Conclave au Vatican : l’archevêque de Rabat se retire et dénonce “la soif du pouvoir” au sommet de l’Église

Alors que le conclave pour l’élection du prochain pape approche à grands pas, un événement inattendu secoue les préparatifs : le cardinal Cristobal Lopez Romero, archevêque de Rabat, a annoncé son retrait de la course au pontificat, dénonçant au passage une “soif du pouvoir” qu’il juge omniprésente au sein du Vatican.

“Si je suis élu, je m’enfuis en Sicile”

Dans une déclaration rare et sans détour accordée au quotidien italien Il Messaggero, le cardinal de 72 ans, connu pour ses prises de position en faveur des marges sociales et pour sa proximité idéologique avec le pape François, a surpris la Curie romaine :

“Je n’ai absolument aucune ambition. Je ne pourrais jamais m’imaginer dans ce rôle. Si je suis élu, je m’enfuis en Sicile.”

Ce geste, inhabituel dans un processus où le silence et la discrétion priment, vient bousculer les habitudes du Vatican, alors que les spéculations sur les successeurs potentiels du pape François s’intensifient.

Pour Mgr Lopez Romero, la papauté est désormais un poste convoité pour de mauvaises raisons :

“Ceux qui la désirent sont poussés par la soif de pouvoir”, a-t-il affirmé avec fermeté.

Un conclave sous haute tension

À quatre jours du conclave, le suspense demeure entier. Les 133 cardinaux électeurs – tous âgés de moins de 80 ans – doivent se réunir mercredi prochain dans la chapelle Sixtine pour choisir le successeur du pape François, dont la renonciation a ouvert une période de transition délicate au sommet de l’Église catholique.

Samedi matin, 177 cardinaux étaient présents pour la neuvième congrégation générale, un temps d’échange et de débat sur les défis actuels de l’Église : la communion, la solidarité entre Églises, le rôle de la Curie… mais aussi les critères de choix du futur chef spirituel de 1,4 milliard de catholiques.

Entre réforme et continuité

La question centrale reste : l’Église optera-t-elle pour la continuité dans l’esprit de François ou pour un virage plus conservateur ?

L’archevêque de Singapour, William Seng Chye Goh, classé parmi les conservateurs, déclare :

“Nous reconnaissons ce que François a fait, mais aucun pape n’est parfait.”

À l’opposé, l’archevêque d’Alger, Jean-Paul Vesco, espère un pape dans la lignée de François, saluant un pontificat marqué par l’ouverture et la miséricorde :

“Il a été comme le père de l’enfant prodigue, ouvrant ses bras et son cœur. C’est cela que nous attendons d’un Saint-Père.”

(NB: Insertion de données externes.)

(* ===== verification/TasksSpec.v ===== *)
(** What the task queue promises: no row is lost, the counts of a task agree with its
    rows, a task of a single runner runs on one host, and the pool of workers is bounded. *)
From S2P Require Import Prelude RustStd WireTypes Fids Tasks.
From stdpp Require Import base gmap sets list strings.
From Stdlib Require Import ZArith.

Open Scope Z_scope.

(** * Sums over lists *)

Definition sum_with {A} (f : A -> Z) (l : list A) : Z := foldr (fun x s => f x + s) 0 l.

Section sums.
Context {A : Type} (f : A -> Z).

Lemma sum_with_cons x l : sum_with f (x :: l) = f x + sum_with f l.
Proof. done. Qed.

Lemma sum_with_app l k : sum_with f (l ++ k) = sum_with f l + sum_with f k.
Proof. induction l as [|x l IH]; simpl; lia. Qed.

Lemma sum_with_alter g i l x : l !! i = Some x -> sum_with f (alter g i l) = sum_with f l - f x + f (g x).
Proof.
  revert i. induction l as [|y l IH]; intros [|i] Hi; simplify_eq/=; [lia|]. rewrite (IH i Hi). lia.
Qed.

Lemma sum_with_insert i l x y : l !! i = Some x -> sum_with f (<[i := y]> l) = sum_with f l - f x + f y.
Proof.
  revert i. induction l as [|z l IH]; intros [|i] Hi; simplify_eq/=; [lia|]. rewrite (IH i Hi). lia.
Qed.

Lemma sum_with_zero l : (forall x, x ∈ l -> f x = 0) -> sum_with f l = 0.
Proof. induction l as [|x l IH]; intros Hz; [done|]. simpl. rewrite (Hz x), IH; [done| |]; set_solver. Qed.

End sums.

Lemma bind_alter {A B} (h : A -> list B) g i l x : l !! i = Some x ->
  (alter g i l ≫= h) ++ h x ≡ₚ (l ≫= h) ++ h (g x).
Proof.
  revert i. induction l as [|y l IH]; intros [|i] Hi; simplify_eq/=.
  - solve_Permutation.
  - rewrite <-!(assoc_L (++)). by rewrite (IH i Hi).
Qed.

(** How many rows belong to task [t]. *)
Definition rows_of {J : Json} (t : Z) (rs : list FidTaskQueue) : Z := Z.of_nat (length (List.filter (of_task t) rs)).

Section rows.
Context `{Json}.

Lemma rows_of_app t rs rs' : rows_of t (rs ++ rs') = rows_of t rs + rows_of t rs'.
Proof. unfold rows_of. rewrite List.filter_app, length_app. lia. Qed.

#[export] Instance rows_of_proper t : Proper ((≡ₚ) ==> (=)) (rows_of t).
Proof. intros rs rs' E. unfold rows_of. induction E; simpl; repeat (case_match; simpl); lia. Qed.

Lemma rows_of_all t t' rs : Forall (fun r => ft_task_id r = t) rs ->
  rows_of t' rs = if t =? t' then Z.of_nat (length rs) else 0.
Proof.
  unfold rows_of. induction 1 as [|r rs Hr Hrs IH]; [by case_match|]. simpl. unfold of_task at 1. rewrite Hr.
  destruct (t =? t') eqn:E; simpl; [lia|done].
Qed.

Lemma number_rows_task id t lines : Forall (fun r => ft_task_id r = t) (number_rows id t lines).
Proof. revert id. induction lines as [|[f d] lines IH]; intros id; by constructor. Qed.

Lemma number_rows_length id t lines : length (number_rows id t lines) = length lines.
Proof. revert id. induction lines as [|[f d] lines IH]; intros id; [done|]. simpl. by rewrite IH. Qed.

End rows.

(** * The invariant *)

Section invariant.
Context `{Json}.

(** The table of tasks changes in its counters only, and a host that runs a task stays. *)
Definition same_task (t t' : Task) : Prop :=
  t_id t' = t_id t /\ t_single_runner t' = t_single_runner t /\ t_actions t' = t_actions t /\
  forall h, t_running_on_id t = Some h -> t_running_on_id t' = Some h.

Definition stable (m m' : gmap Z Task) : Prop :=
  forall k t, m !! k = Some t -> exists t', m' !! k = Some t' /\ same_task t t'.

#[export] Instance stable_preorder : PreOrder stable.
Proof.
  split.
  - intros m k t Ht. exists t. by repeat split.
  - intros m1 m2 m3 H1 H2 k t Ht. destruct (H1 k t Ht) as (t' & Ht' & E1 & E2 & E3 & E4).
    destruct (H2 k t' Ht') as (t'' & Ht'' & E5 & E6 & E7 & E8). exists t''. repeat split; try congruence. auto.
Qed.

Lemma stable_alter m k f : (forall t, m !! k = Some t -> same_task t (f t)) -> stable m (alter f k m).
Proof.
  intros Hf k' t Ht. destruct (decide (k = k')) as [<-|Hne].
  - exists (f t). rewrite lookup_alter_eq, Ht. auto.
  - exists t. rewrite lookup_alter_ne by done. by repeat split.
Qed.

Lemma stable_insert m k t : m !! k = None -> stable m (<[k := t]> m).
Proof.
  intros Hk k' t' Ht. exists t'. rewrite lookup_insert_ne by congruence. by repeat split.
Qed.

(** A row that was read earlier, against the table. *)
Definition snapshot (m : gmap Z Task) (t : Task) : Prop := exists t', m !! t_id t = Some t' /\ same_task t t'.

Un climat spirituel mais aussi politique

Le processus électoral se veut inspiré par la prière et le discernement, mais il se déroule dans un climat de forte polarisation interne, entre progressistes et conservateurs. Le service de presse du Vatican évoque le souhait d’un pape “prophétique”, capable d’“apporter la lumière au monde qui a désespérément besoin d’espoir”.

Dans un contexte tendu, où l’Église cherche sa voie face à la crise des vocations, aux scandales sexuels, et aux divisions internes, la pression est immense.

L’ombre de la politique mondiale

Preuve de l’intérêt mondial porté à cette élection, le président américain Donald Trump a publié ce samedi un portrait de lui en habits papaux, vraisemblablement généré par intelligence artificielle, sur son réseau Truth Social – une provocation qui souligne combien le Vatican reste un centre de pouvoir symbolique et spirituel à portée planétaire.

Vers la fumée blanche

Les 133 cardinaux électeurs s’enfermeront mercredi dans la chapelle Sixtine, jusqu’à ce qu’un nom recueille une majorité des deux tiers. Seule la célèbre fumée blanche annoncera au monde l’élection du nouveau pape.

Mais à en croire les paroles tranchantes du cardinal Lopez Romero, ce choix divin est trop souvent corrompu par des ambitions humaines.

“On aurait eu besoin de beaucoup plus de temps de prière ensemble”, confiait ce samedi l’archevêque d’Alger. “Mais je suis sûr qu’au bon moment, on sera prêts, et qu’on donnera à l’Église le pape que le Seigneur a voulu.”